Du haut de la chaire, un prêtre, avec une impressionnante dignité, rappela au général américain les promesses qu’il avait faites, et affirma que jamais les Américains ne sauraient trouver race plus loyale et plus dévouée s’ils savaient la traiter avec les égards et la justice qu’elle méritait.

Un peu plus tard le chant du Te Deum retentissait triomphalement dans l’espace ensoleillé.

Lambruche, escorté de la mère Ledoux et de son mari, emportait au logis de ces derniers le corps inerte et ensanglanté de Maurice D’Aubières.

— Pourvu qu’il n’en meure pas… gémissait la brave femme.

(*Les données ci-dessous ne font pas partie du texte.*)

(** What [checkpoint_run] leaves. *)
Lemma checkpoint_run_cases run_id plan_id fp st capsules expected digest now db :
  (∃ e, checkpoint_run run_id plan_id fp st capsules expected digest now db = (Err e, db))
  ∨ ∃ row,
      checkpoint_run run_id plan_id fp st capsules expected digest now db
      = (Ok (mk_RunCheckpoint run_id plan_id fp st (cr_sequence row) capsules digest now),
         set_checkpoints (<[uuid_str run_id := row]> (db_checkpoints db)) db)
      ∧ cr_plan_id row = uuid_str plan_id ∧ cr_plan_fingerprint row = fp
      ∧ cr_capsule_bindings_sha256 row = capsules ∧ cr_state row = st
      ∧ cr_result_sha256 row = digest
      ∧ match db_checkpoints db !! uuid_str run_id with
        | None => expected = None ∧ cr_sequence row = 0
        | Some old =>
            cr_plan_id old = uuid_str plan_id ∧ cr_plan_fingerprint old = fp
            ∧ cr_capsule_bindings_sha256 old = capsules ∧ expected = Some (cr_state old)
            ∧ cr_sequence row = cr_sequence old + 1
        end.
Proof.
  unfold checkpoint_run, transaction, next_checkpoint.
  destruct (check_checkpoint fp st capsules digest) as [_|e]; [|left; by eexists].
  destruct (db_checkpoints db !! uuid_str run_id) as [old|].
  - destruct (checkpoint_differs old plan_id fp expected capsules) eqn:Hd; [left; by eexists|].
    apply checkpoint_differs_false in Hd as (H1&H2&H3&H4).
    cbn [raise_if mbind result_bind]. rewrite (bool_decide_eq_true_2 _ H4).
    right. exists (mk_checkpoint_row (cr_plan_id old) (cr_plan_fingerprint old) st
      (cr_sequence old + 1) (cr_capsule_bindings_sha256 old) digest (isoformat now)).
    cbn. by split_and!.
  - destruct expected as [x|]; [left; by eexists|]. right.
    exists (mk_checkpoint_row (uuid_str plan_id) fp st 0 capsules digest (isoformat now)).
    cbn. by split_and!.
Qed.

Lemma legal_op_advances op db k :
  legal_op op → rtc advances (db_checkpoints db !! k) (db_checkpoints (run_op op db).2 !! k).
Proof.
  intros Hl. destruct (is_checkpoint op) eqn:Hc; [|by rewrite op_checkpoints].
  destruct op as [|run_id plan_id fp st capsules expected digest now| | | | | | | |];
    try discriminate Hc. cbn [run_op reply snd legal_op] in *.
  destruct (checkpoint_run_cases run_id plan_id fp st capsules expected digest now db)
    as [[e ->]|(row&->&H1&H2&H3&H4&H5&Hold)]; [done|]. cbn.
  destruct (decide (k = uuid_str run_id)) as [->|Hk]; [|by rewrite lookup_insert_ne by done].
  rewrite lookup_insert_eq. apply rtc_once.
  destruct (db_checkpoints db !! uuid_str run_id) as [old|].
  - destruct Hold as (O1&O2&O3&O4&O5).
    destruct Hl as [(->&_)|(current&target&Ee&Et&Hin)]; [done|]. rewrite Ee in O4.
    injection O4 as O4. by eapply run_moved with (state := current) (target := target); congruence.
  - destruct Hold as [-> O]. destruct Hl as [(_&Es&Ed)|(c&t&Ee&_)]; [|done].
    apply run_created; congruence.
Qed.

Lemma legal_ops_advance ops db k :
  Forall legal_op ops → rtc advances (db_checkpoints db !! k) (db_checkpoints (after ops db) !! k).
Proof.
  revert db. induction ops as [|op ops IH]; intros db Hl; [done|]. inversion Hl; subst.
  rewrite after_cons. etrans; [by apply legal_op_advances|]. by apply IH.
Qed.

Section session.
Context {A P B W : Type} `{Authenticator A} `{ProviderEgress P B} `{SystemZone}.
Context (env : environment) (performance : nat → option dict).
Context (self : CapsuleRunCoordinator A P W).
#[local] Abbreviation run_state := (run_state W B).

(** The database is what the operations of the trace made of [db0]; they are
    legal; the log extends that of [db0]. *)
Definition orderly (db0 : database) (s : run_state) : Prop :=
  rs_database s = after (audited_ops (rs_trace s)) db0
  ∧ Forall legal_op (audited_ops (rs_trace s))
  ∧ db_events db0 `prefix_of` db_events (rs_database s).

Section invariant.
Context (db0 : database).

Lemma orderly_audit {A'} op (project : audit_reply → result A') :
  legal_op op → keeps (orderly db0) (audit op project).
Proof.
  intros Hop. apply keeps_audit. intros s (Hr&Hc&He). split_and!.
  - cbn [rs_database rs_trace]. by rewrite audited_ops_snoc, after_app, <-Hr, after_one.
  - cbn [rs_trace]. rewrite audited_ops_snoc. apply Forall_app_2; [done|]. by apply Forall_singleton.
  - cbn. etrans; [exact He|]. apply op_events.
Qed.
Lemma orderly_now : keeps (orderly db0) (now env).
Proof. by intros s. Qed.
Lemma orderly_uuid4 : keeps (orderly db0) (uuid4 env).
Proof. by intros s. Qed.
Lemma orderly_world {X} (f : W → result X * W) : keeps (orderly db0) (on_world f).
Proof. intros s. unfold on_world. by destruct (f (rs_world s)). Qed.
Lemma orderly_load run_id : keeps (orderly db0) (load_checkpoint run_id).
Proof. by intros s. Qed.
Lemma orderly_tick : keeps (orderly db0) (λ s, (Ok (rs_tick s), s)).
Proof. by intros s. Qed.
#[local] Hint Resolve orderly_now orderly_uuid4 orderly_world orderly_load orderly_tick : keeps_db.

Lemma orderly_event run_id plan_id action_id event_type payload :
  keeps (orderly db0) (record_event env run_id plan_id action_id event_type payload).
Proof.
  unfold record_event. apply keeps_bind; [apply orderly_now|]. intros t. by apply orderly_audit.
Qed.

Lorsqu’on fut au logis, un chirurgien qui avait été mandé accourut.

Maurice fut examiné avec attention.

— Il est chanceux, dit le chirurgien au bout d’un moment, huit balles l’ont atteint mais pas une mortellement. Un mois de repos, et il n’y paraîtra plus !

Les blessures du jeune chef furent immédiatement lavées et pansées, et une heure après il avait repris sa connaissance. Il revint à lui avec sa pensée aussi lucide qu’auparavant. Il sourit à ses amis et tendit sa main à Lambruche.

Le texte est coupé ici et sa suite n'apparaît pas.